“I’ve known I needed to write this story for a while now. I would tell my sister Annie’s story in her own words if I could. In fact there is nothing I would like better than to tell her story from her perspective. But I don’t know what she was thinking or how she felt—it wasn’t possible while she was alive and any remote hope that someday, somehow she might be able to communicate that to us has died with her.
“I know I need to write her story, but I am afraid I have waited too long and won’t be able to remember it clearly. I am afraid it is too soon and I will remember it too well.” October 5, 2009 – from Dancing in Heaven
My edited manuscript was waiting for me in the held mail the postman delivered the day after we got home. After nearly two weeks of traveling, I am ready to sit a while and work on it again. (If you missed my earlier post about my memoir, Writing through the hard place, you can read it here.)
I started writing this memoir about my disabled sister Annie on October 5, 2009, although I incorporated stories in it that I had previously written for a short story class and also an essay published in St. Anthony Messenger based on an interview I conducted with my parents.
I structured the memoir to have a strict chronology of the days leading up to Annie’s death in the first part of each chapter, followed by a vignette from my memory or an explanation of some aspect of life with Annie in the second part of each chapter. So the reading sort of hops from “present” time to recollection and back. I was struggling with writing about the last days of Annie’s illness and death. As the anniversary of her death approached last summer, I committed to writing each day the events that had occurred on that date the preceding year. With this difficult part out of the way, I finally finished the first draft in November, 2010, right when I got an e-mail announcing a Writer’s Digest Workshop on memoirs. I took it as a sign.
Through the workshop I met Carolyn Walker, the moderator, who I later hired as a consultant to edit the complete manuscript.
Meanwhile, I bought and have read the following books:
Author 101 — Bestselling secrets from top agents by Rick Frishman and Robyn Freedman Spizman
How to write a book proposal by Michael Larsen
Literary Agents— what they do, how they do it, and how to find and work with the right one for you by Michael Larsen
Get an Agent — A Writer’s Digest guide
Jeff Herman’s guide to book publishers, editors, & literary agents 2011
I also have a membership to Writer’s Market online.

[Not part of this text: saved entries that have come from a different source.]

(** The state after [driveRollback]. *)
(** A snapshot a rollback of this graph begun from [d0] may save. *)
Definition rollback_snapshot (d0 x : WorkflowData) : Prop :=
  unsealed x /\ run_mark x = run_mark d0 /\
  forall m, GetNodeStatus m x = GetNodeStatus m d0 \/
    exists n, d_nodes d !! m = Some n /\ compensable n d0 = true /\
      (GetNodeStatus m x = Some Compensated \/ GetNodeStatus m x = Some CompensationFailed).

Lemma rb_all_elem lvl n : n ∈ concat (rev (rb_levels lvl)) -> d_nodes d !! n_name n = Some n.
Proof.
  intros Hn. apply rb_levels_elem with (lvl := lvl). apply list_elem_of_In. apply list_elem_of_In in Hn.
  apply in_concat in Hn as (y & Hy & Hm'). apply in_concat. exists y. split; [by apply in_rev|done].
Qed.

Lemma resumable_snapshot lvl d0 x : resumable (rev (rb_levels lvl)) d0 x -> rollback_snapshot d0 x.
Proof.
  intros (Hu & Hid & Hst). split_and!; [done..|]. intros m. destruct (Hst m) as [?|(n & Hn & <- & Hc & Hs)]; [by left|].
  right. exists n. by rewrite (rb_all_elem lvl n).
Qed.
(** ** Timers *)

(** A tick wakes what is due, and only that.  On the state the store answers,
    [DueTimers] returns exactly the parked timers whose instant has passed, and
    none for a run with a hard failure; a tick that finds none due changes
    nothing and makes no store call but the load; one that finds some runs one
    drive at the given instant. *)
Theorem tick_wakes_due_timers s x waits now w :
  wf_dag wf = Some d -> d_mu d = true -> store_of wf = Some s -> st_Load s = Ok (Some x) -> is_range_order waits (wd_waits x) ->
  exists due, DueTimers wf waits now = Some (Ok due) /\
    (forall n, n ∈ due <-> (exists fireAt, wd_waits x !! n = Some fireAt /\ (fireAt <= now)%Z) /\
       GetNodeStatus n x = Some Waiting /\
       ~ exists m node, GetNodeStatus m x = Some Failed /\ d_nodes d !! m = Some node /\ n_continueOnError node = false) /\
    forall res w' ev, Tick wf order None waits now c0 w res w' ev ->
      (due = [] /\ res = Some (false, None) /\ w' = w /\ ev = [SLoad]) \/
      (due <> [] /\ exists r ev', res = Some (true, r) /\ ev = SLoad :: ev' /\
         executeLocked wf order c0 (set_now now w) r w' ev').
Proof.
  intros Hd Hmu Hs Hl Ho.
  assert (HD : DueTimers wf waits now = Some (Ok (due_timers d x waits now))).
  { unfold DueTimers, checkGraph. rewrite Hd. unfold store_of in Hs. destruct (wf_Store wf); try done.
    injection Hs as ->. by rewrite Hl. }
  exists (due_timers d x waits now). split; [done|]. split.
  - intros n. unfold due_timers.
    assert (Hhard : runHasHardFailure d x = true <->
      exists m node, GetNodeStatus m x = Some Failed /\ d_nodes d !! m = Some node /\ n_continueOnError node = false).
    { unfold runHasHardFailure. rewrite existsb_exists. split.
      - intros (m & _ & [Hm%is_status_spec Hc]%andb_true_iff). unfold GetNode in Hc. rewrite Hmu in Hc.
        destruct (d_nodes d !! m) as [node|] eqn:Hn; [|done]. exists m, node. by apply negb_true_iff in Hc.
      - intros (m & node & Hm & Hn & Hc). exists m. split.
        + apply list_elem_of_In, keys_of_range_order. unfold GetNodeStatus in Hm. by exists Failed.
        + apply andb_true_iff. split; [by apply is_status_spec|]. unfold GetNode. by rewrite Hmu, Hn, Hc. }
    assert (Hcand : n ∈ filter (fun name => overdue x now name = true) waits <->
      exists fireAt, wd_waits x !! n = Some fireAt /\ (fireAt <= now)%Z).
    { rewrite list_elem_of_filter, (proj2 Ho n). unfold overdue. split.
      - intros [H [z Hz]]. rewrite Hz in H. exists z. split; [done|]. by apply Z.leb_le.
      - intros (z & Hz & Hle). rewrite Hz. split; [by apply Z.leb_le|by exists z]. }
    rewrite <- Hhard, <- Hcand. destruct (bool_decide _) eqn:Hb.
    + apply bool_decide_eq_true in Hb. rewrite Hb. split; [by intros ?%not_elem_of_nil|by intros [?%not_elem_of_nil _]].
    + destruct (runHasHardFailure d x).
      * split; [by intros ?%not_elem_of_nil|naive_solver].
      * rewrite list_elem_of_filter. naive_solver.
  - assert (Hev : load_events wf = [SLoad]) by (unfold load_events; by rewrite Hs).
    intros res w' ev Ht. inversion Ht as [|? Hx|? ? Hx|? Hx|n due r w2 ev' ? Hx Hrun]; subst; try done;
      rewrite HD in Hx; simplify_eq; rewrite ?Hev.
    + left. by split_and!.
    + right. split; [congruence|]. eauto.
Qed.

(** A typed-nil store crashes the wake entries.  A drive rejects it with
    [ErrValidation]; [Tick] loads from it before the drive can. *)
Lemma tick_panics_on_typed_nil waits now w :
  wf_dag wf = Some d -> wf_Store wf = TypedNilStore ->
  (forall r w' ev, executeLocked wf order c0 w r w' ev -> err_is r ErrValidation = true) /\
  (forall res w' ev, Tick wf order None waits now c0 w res w' ev -> res = None).
Proof.
  intros Hd Hs. assert (Hg : checkGraph wf = Ok d) by (unfold checkGraph; by rewrite Hd). split.
  - intros r w' ev Hx. inversion Hx; subst; try congruence. done.
  - assert (DueTimers wf waits now = None) by (unfold DueTimers; by rewrite Hg, Hs).
    intros res w' ev Hx. inversion Hx; subst; try done; congruence.
Qed.
End theorems.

I have also joined the Writer’s Digest Community on Publishing Advice from Writer’s Market and Self Publishing. The moderator of the self publishing group, Linton Robinson has provided me some very good and explicit directions on how to get started in the self-publishing world.
The publishing business is a complicated entangled maze. Do I get an agent? Try to represent myself with a small publishing house? Self-publish?
Here’s my plan as I know it today. I’m going to revise and polish my manuscript so it will be ready to go when agents start clamoring for it over my e-mail. I have a query letter drafted. I’m going to draft a book proposal. According to Larsen, most book proposals range from 30 to 50 pages and contain three parts: the introduction, the outline and sample chapter/s. The introduction consists of 13 parts, ten of which are optional, and include the book hook and information about length, and your bio among other things. For the outline, Larsen recommends about one line of text for about every page of text in the chapter. Once it’s drafted, revised and let’s not forget, polished, my shiny book proposal will sit on my desk beside my shiny manuscript waiting for all those agents to come calling.
Then I mass-e-mail my also-polished query letter to agents I have identified from Writer’s Market.
I have a bit of writing, polishing and e-mailing to do.
While I’m waiting for all those agents to get back to me, I’m going to take Linton Robinson’s advice and get accounts on Lulu.com, CreateSpace and Lightning Source and learn all about self-publishing. I’m going to format my manuscript as a pdf and get a book or two printed. (Quite fortunately for me I have a talented industrial designer and artist son who has provided me with a cover graphic and a talented graphic designer daughter who will design the cover and format the manuscript for me. I think I can probably get this done pretty cheap.)

Over the next weeks, maybe months, perhaps even years, you should be able to find me right here at my desk, typing away, (that is, if I’m not out in my garden should the weather ever decide to warm up.)